I travelled to Buenos Aires a couple of weeks ago and was presented with the opportunity to deal with some more buying experiences. I had to get a keyboard for my mom’s computer, so I went to Compumundo, which is something like Best Buy in Argentina. The sales guy helped me pick the keyboard I needed, and then we moved to his computer to process the sale. He asked me all of my information (name, address, telephone number, postal code) for taxes purposes and then the email.

He started typing my email address (I was besides him so I could see everything he was doing). I noticed the application he was using was console mode (like in the old DOS days) and so I see how he couldn’t get to enter the ‘@’ symbol. One time, two times, three times. The ‘@’ was nowhere to be found. I was standing there for at least 90 seconds waiting for this guy to get his thing together, but it seemed like it was never going to happen. I tried to help him, suggested some alternative ways to enter the damn ‘@’. What annoyed me the most was that he couldn’t even get over the step where the system asked him for the email address. The system required him to put an email address. And not any email address, just something with an ‘@’ symbol. After seeing how frustrated he was, I suggested him getting some help from someone else. I could feel his embarrasement.

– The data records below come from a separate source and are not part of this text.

(* ===== verification/OpsCycle.v ===== *)
(** * OpsCycle: the reviewed operation of [runtime/src/runtime.rs]

    One cycle publishes the request of the operations agent, starts an independent
    reviewer, has the operation executed when the reviewer accepted exactly this
    request, and hands the outcome back to the agent. It works on the state of
    [RoleExec]: the host and the calls of a session. *)

From S2P Require Import Prelude Text State Json LogModel Config Execution Dag Lifecycle Workflow Completion Snapshot Findings Policy OpsBytes OpsRequest OpsHost Ops Launch Shell Agent Reports Session Spawn Iteration Privilege OpsHost RoleExec.

Definition REVIEWED_OPS_RUNTIME_CONTRACT : string :=
  "<reviewed-ops-runtime phase=" +:+ quoted "interpret" +:+ " execution=" +:+ quoted "completed" +:+ " environment-check="
  +:+ quoted "required-before-blocker" +:+ " repeat-execution=" +:+ quoted "forbidden" +:+ " direct-provider=" +:+ quoted "forbidden" +:+ " />".

Definition reviewed_ops_reviewer_instruction (request_file descriptor binding reviewer : string) : string :=
  "Independently review the supervisor-owned immutable ops request identified by the bounded artifact descriptor below. Read that exact artifact and certified runbook, and reconstruct evidence rather than relying only on the proposing agent. You may read any session trace under `$MULTIAGENT_LOG_DIR`. When fresh production evidence is material, you may create a request in your own trace directory, preserving the reviewed request's taskId, goal, target, and exact runbook binding, select only an operation that `multiagent ops describe OPERATION_ID` reports as read-only, bind it with `multiagent ops bind-runbook`, and submit it through the normal ops path with `multiagent ops execute --request-file PATH --reviewed-request "
  +:+ request_file +:+ " --reviewer " +:+ reviewer
  +:+ "`. This path mechanically rejects mutation. Do not modify or execute the reviewed request. Run the required review binding command. If and only if the request is acceptable, use the accepted verdict and reproduce the binding marker exactly. Otherwise request human review with one bounded question; no operation permit will be issued."
  +:+ newline +:+ newline +:+ "request-path: " +:+ request_file +:+ newline +:+ binding +:+ newline +:+ newline
  +:+ "immutable-request-descriptor:" +:+ newline +:+ descriptor.

Definition reviewed_ops_result_instruction (request_file reviewer ops_name execution_result : string) : string :=
  REVIEWED_OPS_RUNTIME_CONTRACT +:+ newline +:+ newline +:+ "Continue the runbook for subagent `" +:+ ops_name
  +:+ "` from the completed reviewed operation below. Reviewer `" +:+ reviewer +:+ "` accepted the immutable request at `"
  +:+ shell_escape request_file
  +:+ "`. Read that exact request, its digest-bound runbook, and the compact execution result. Do not execute this request again or use direct provider access. You may inspect the exact persisted receipt at `receiptPath`; do not inspect unrelated agent logs, transcripts, role homes, or operation directories. If a required command, environment variable, or referenced path appears unavailable, check it once with the shell before reporting a blocker; do not decide availability from narrative text alone."
  +:+ newline +:+ newline +:+ "<reviewed-execution-result>" +:+ newline +:+ execution_result +:+ newline +:+ "</reviewed-execution-result>"
  +:+ newline +:+ newline
  +:+ "Decide from the runbook whether to stop, escalate, or prepare another distinct reviewed operation. Never execute the same immutable request twice and never run `ops describe` on the returned operationId or actionId. If another operation is needed, first run `multiagent ops describe OPERATION_ID`, then materialize and bind the complete next request at exactly `$MULTIAGENT_LOG_DIR/agents/"
  +:+ ops_name
  +:+ "/request.json`, run `chmod 0640` on it, and report that exact path plus the two digest lines. Do not use a role-home path, do not call `ops publish`, and do not finish with only a proposed request. If safe progress requires missing user-owned input, report the exact blocker and one bounded question, then stop. If no operation remains, report the final result or exact blocker. Do not create a replacement ops identity.".

(** ** Arguments *)

Record CycleOptions := mkCycle { cycle_request : option string; cycle_reviewer : option string; cycle_timeout : string }.
Fixpoint cycle_options (o : CycleOptions) (l : list string) : result string CycleOptions :=
  match l with
  | [] => Ok o
  | flag :: rest =>
      let? o' :=
        (if String.eqb flag "--request-file" then
           let? value := required_value rest "reviewed-ops-cycle --request-file" in
           Ok (mkCycle (Some value) (cycle_reviewer o) (cycle_timeout o))
         else if String.eqb flag "--reviewer" then
           let? value := required_value rest "reviewed-ops-cycle --reviewer" in
           Ok (mkCycle (cycle_request o) (Some value) (cycle_timeout o))
         else if String.eqb flag "--timeout" then
           let? value := required_value rest "reviewed-ops-cycle --timeout" in
           let? _ := ok_or (parse_f64 value) "reviewed-ops-cycle --timeout must be a non-negative number" in
           Ok (mkCycle (cycle_request o) (cycle_reviewer o) value)
         else Err ("unknown reviewed-ops-cycle argument: " +:+ flag)) in
      match rest with _ :: rest' => cycle_options o' rest' | [] => Ok o' end
  end.
(** The agent, its request, the reviewer and the timeout. *)
Definition cycle_arguments (args : list string) : result string (string * string * string * string) :=
  let? ops_name := ok_or (name ← head args; if is_empty name then None else Some name) "reviewed-ops-cycle requires OPS_NAME" in
  let? _ := validate_name ops_name in
  let? o := cycle_options (mkCycle None None "900") (tail args) in
  let? request_file := ok_or (cycle_request o) "reviewed-ops-cycle requires --request-file PATH" in
  let? reviewer := ok_or (cycle_reviewer o) "reviewed-ops-cycle requires --reviewer NAME" in
  let? _ := validate_name reviewer in
  let? _ := guard (starts_with "ops-reviewer-" reviewer) "reviewed-ops-cycle reviewer name must start with ops-reviewer-" in
  Ok (ops_name, request_file, reviewer, cycle_timeout o).

Definition cycle_result (ops_name reviewer ops_status : string) (terminal : bool) (execution : Value) (ops_result : string)
    (follow_up : Value) (more : list (string * Value)) : Value :=
  VObj ([("apiVersion", VStr "multiagent.moveindustries.io/v1"); ("kind", VStr "ReviewedOpsCycleResult"); ("opsName", VStr ops_name);
         ("reviewer", VStr reviewer); ("opsStatus", VStr ops_status); ("cycleWaitedForCompletion", VBool true);
         ("additionalWaitRequired", VBool false); ("terminal", VBool terminal); ("executionResult", execution);
         ("opsResult", VStr ops_result); ("followUpRequest", follow_up)] ++ more).

Section OpsCycle.
Context `{Platform} `{Git} `{JsonCodec} `{JsonPretty} `{OpsEnv} `{Resolver} `{Environment} `{Externals} `{Processes} `{Clock}.

Definition publish_reviewed_ops_request (request_file : string) : SIO (string * string) :=
  let$ output := run_self_output ["ops"; "publish-bound"; "--request-file"; request_file] in
  let$ text := slift (ok_or (from_utf8 (out_bytes output)) (io_error "decode published ops request descriptor")) in
  let descriptor := trim text in
  let$ value := slift (parse_json descriptor "decode published ops request descriptor: ") in
  let$ path := slift (ok_or (path ← member_str "artifactPath" value; if is_empty path then None else Some path)
                        "published ops request descriptor has no artifactPath") in
  sret (path, descriptor).

Definition print_cycle (v : Value) : BIO unit := bso (print_text (to_vec (canonical_value v))).
Definition terminal_marker (cfg : RuntimeConfig) (ops_name text context : string) : BIO unit :=
  bso (sio (put_file (path_join (agent_dir cfg ops_name) REVIEWED_OPS_TERMINAL_FILE) text (io_error context))).
Definition sha256_line (digest_ : string) : string := "requestSha256=" +:+ digest_ +:+ newline.

(** The request of an operations agent, with its digest. *)
Definition open_request (cfg : RuntimeConfig) (ops_name request_file : string) : BIO (string * string) :=
  let@ metadata := bso (sio (read_env (path_join (agent_dir cfg ops_name) "meta.env"))) in
  let@ _ := bcheck (entry_is metadata "role" "ops") ("reviewed-ops-cycle requires an existing ops identity: " +:+ ops_name) in
  let@ request := bho (canonicalize_path request_file "resolve reviewed ops request") in
  let@ ops_logs := bho (canonicalize_path (agent_trace cfg ops_name) "resolve ops agent log directory") in
  let@ _ := bcheck (inside request ops_logs)
              ("reviewed ops request must be the ops-owned bound request under " +:+ ops_logs
               +:+ "; do not pass the supervisor-owned published artifact") in
  let@ fs := bho store in
  let@ bytes := blift (ok_or (fs !! request) (io_error "read reviewed ops request")) in
  bret (request, "sha256:" +:+ sha256_hex bytes).

(** The review of the published request. *)
Definition review_request (cfg : RuntimeConfig) (request_file descriptor reviewer timeout : string) : BIO unit :=
  let@ binding := bho (review_binding_for_request request_file) in
  let@ _ := bso (spawn cfg [reviewer; "--role"; "reviewer"; "--instruction";
                            reviewed_ops_reviewer_instruction request_file descriptor binding reviewer]) in
  let@ _ := bso (wait cfg [reviewer; "--timeout"; timeout]) in
  let@ fs := bho store in
  let status := unwrap_or (read_trimmed fs (path_join (agent_dir cfg reviewer) "status")) "unknown" in
  let@ _ := bcheck (String.eqb status "done") ("ops reviewer " +:+ reviewer +:+ " did not complete successfully: " +:+ status) in
  bso (finalize cfg [reviewer]).

Definition hand_to_human (cfg : RuntimeConfig) (ops_name reviewer question reason sha256 : string) : BIO unit :=
  let@ _ := bso (complete_reviewer_human_fallback cfg reviewer question) in
  let@ _ := terminal_marker cfg ops_name (sha256_line sha256 +:+ "status=human-review-required" +:+ newline)
              "write reviewed ops human-review terminal marker" in
  print_cycle (cycle_result ops_name reviewer "human_review_required" true VNull question VNull
                 [("humanReview", VObj [("status", VStr "pending"); ("reason", VStr reason); ("question", VStr question)])]).

(** The execution, by the setuid child. *)
Definition run_reviewed (request_file reviewer : string) : BIO (string * Value) :=
  let@ output := bso (run_self_output ["reviewed-ops-exec"; "--request-file"; request_file; "--reviewer"; reviewer]) in
  let@ text := blift (ok_or (from_utf8 (out_bytes output)) (io_error "decode reviewed ops execution result")) in
  let@ result_ := blift (parse_json (trim text) "decode reviewed ops execution result JSON: ") in
  bret (trim text, result_).

Definition record_failure (cfg : RuntimeConfig) (ops_name reviewer sha256 : string) (result_ : Value) (disposition : string) : BIO unit :=
  let@ _ := bso (set_subagent_status cfg ops_name "failed") in
  let@ _ := terminal_marker cfg ops_name (sha256_line sha256 +:+ "status=operation-" +:+ disposition +:+ newline)
              "write reviewed ops failure marker" in
  print_cycle (cycle_result ops_name reviewer disposition true result_ (failed_operation_summary result_ disposition) VNull
                 [("retryDecision", VStr "orchestrator_required")]).

(** Another request of the agent, when its file has changed. *)
Definition follow_up_request (fs : gmap string string) (ops_request_file sha256 : string) : option Value :=
  bytes ← fs !! ops_request_file;
  let digest_ := "sha256:" +:+ sha256_hex bytes in
  if String.eqb digest_ sha256 then None
  else Some (VObj [("path", VStr ops_request_file); ("sha256", VStr digest_); ("bytes", VNum (len bytes))]).

Definition continue_agent (cfg : RuntimeConfig) (ops_name reviewer timeout request_file ops_request_file sha256 text : string)
    (result_ : Value) : BIO unit :=
  let@ _ := bso (restore cfg [ops_name; "--force"; "--fresh-context"; "--instruction";
                              reviewed_ops_result_instruction request_file reviewer ops_name text]) in
  let@ _ := bso (wait cfg [ops_name; "--timeout"; timeout]) in
  let@ fs := bho store in
  let ops_status := unwrap_or (read_trimmed fs (path_join (agent_dir cfg ops_name) "status")) "unknown" in
  let message := unwrap_or (fs !! path_join (agent_dir cfg ops_name) "last-message.txt" ≫= from_utf8)
                   "ops agent produced no durable final message" in
  let follow_up := follow_up_request fs ops_request_file sha256 in
  let terminal := negb (is_some follow_up) in
  let@ _ := bwhen terminal (terminal_marker cfg ops_name (sha256_line sha256) "write reviewed ops terminal marker") in
  print_cycle (cycle_result ops_name reviewer ops_status terminal result_ (take_chars (Z.to_nat 16384) message) (opt_value id follow_up) []).

(** A cycle up to the end of the review: what it works on, and the question of a
    reviewer who wants a human. *)
Record CycleState := mkCycleState {
  c_ops : string; c_reviewer : string; c_timeout : string;
  c_own_request : string; c_sha256 : string;       (* the request of the agent *)
  c_request : string                               (* the published one *)
}.
Definition cycle_review (cfg : RuntimeConfig) (args : list string) : BIO (CycleState * option (string * string)) :=
  let@ (ops_name, request_argument, reviewer, timeout) := blift (cycle_arguments args) in
  let@ (ops_request_file, sha256) := open_request cfg ops_name request_argument in
  let@ (request_file, descriptor) := bso (publish_reviewed_ops_request ops_request_file) in
  let@ _ := review_request cfg request_file descriptor reviewer timeout in
  let@ workflow_id := blift (ok_or (env_nonempty "MULTIAGENT_WORKFLOW_ID") "reviewed-ops-cycle requires MULTIAGENT_WORKFLOW_ID") in
  let@ asked := bso (sio (reviewer_human_review_question workflow_id reviewer)) in
  bret (mkCycleState ops_name reviewer timeout ops_request_file sha256 request_file, asked).

Definition reviewed_ops_cycle (cfg : RuntimeConfig) (args : list string) : BIO unit :=
  let@ (c, asked) := cycle_review cfg args in
  match asked with
  | Some (question, reason) => hand_to_human cfg (c_ops c) (c_reviewer c) question reason (c_sha256 c)
  | None =>
      let@ _ := bho (preflight_reviewed_request (c_request c) (c_reviewer c)) in
      let@ (text, result_) := run_reviewed (c_request c) (c_reviewer c) in
      match failed_operation_disposition result_ with
      | Some disposition => record_failure cfg (c_ops c) (c_reviewer c) (c_sha256 c) result_ disposition
      | None => continue_agent cfg (c_ops c) (c_reviewer c) (c_timeout c) (c_request c) (c_own_request c) (c_sha256 c) text result_
      end
  end.
End OpsCycle.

So another guy came, kind of making fun of “the guy that cannot type a simple ‘@'” and he typed in my email address. This is what he typed into the system:

the customer doesn’t@have an email address

You can clearly see that there is a ‘@’ in the middle, so the system was happy thinking it got a valid address.

What could have happened

I just imagine if this would have happened to someone that is not a social anthropologist like me. The guy would have tried two or three times to punch the email address, up to the point where the customer’s patience ends. The customer would have told the guy to put the keyboard where the sun doesn’t shine and went out of the store. End of story.

Consequences of this:

  • Customer gets annoyed, frustrated, angry. Doesn’t want to go to this store anymore. There are plenty of places where the customer can get his need satisfied.
  • Sales guy gets frustrated. He lost a sale, so he just lost money. And for something that wasn’t even his fault. He had to stand customer’s complain. To whom this guy would talk? HR? His boss? If this happens a couple of times, he would even consider switching jobs, given the case that he looses enough money out of this kind of nonsense.
  • The company looses money. The company have just lost a sale, and probably a customer for good, so even more money goes down the drain in potential sales. And what about if the company looses the sales guy? Wanna talk about money invested in the training and experience he got?

And all of this because just one guy, probably a programmer (nothing personal with programmers, I used to be one!), just thought and made the unconscious decision that forcing some validation on email address was good.

Customer experience is king

Customer experience, from beginning to end, is king in any kind of retail store. So it is very important that if you have some kind of retail store, you put someone in charge of this. Please validate the system, and by system I don’t mean the computers. Play the customer a couple of times. Do the mystery shopper thing. And please help yourself and your customers get things as easy as you can.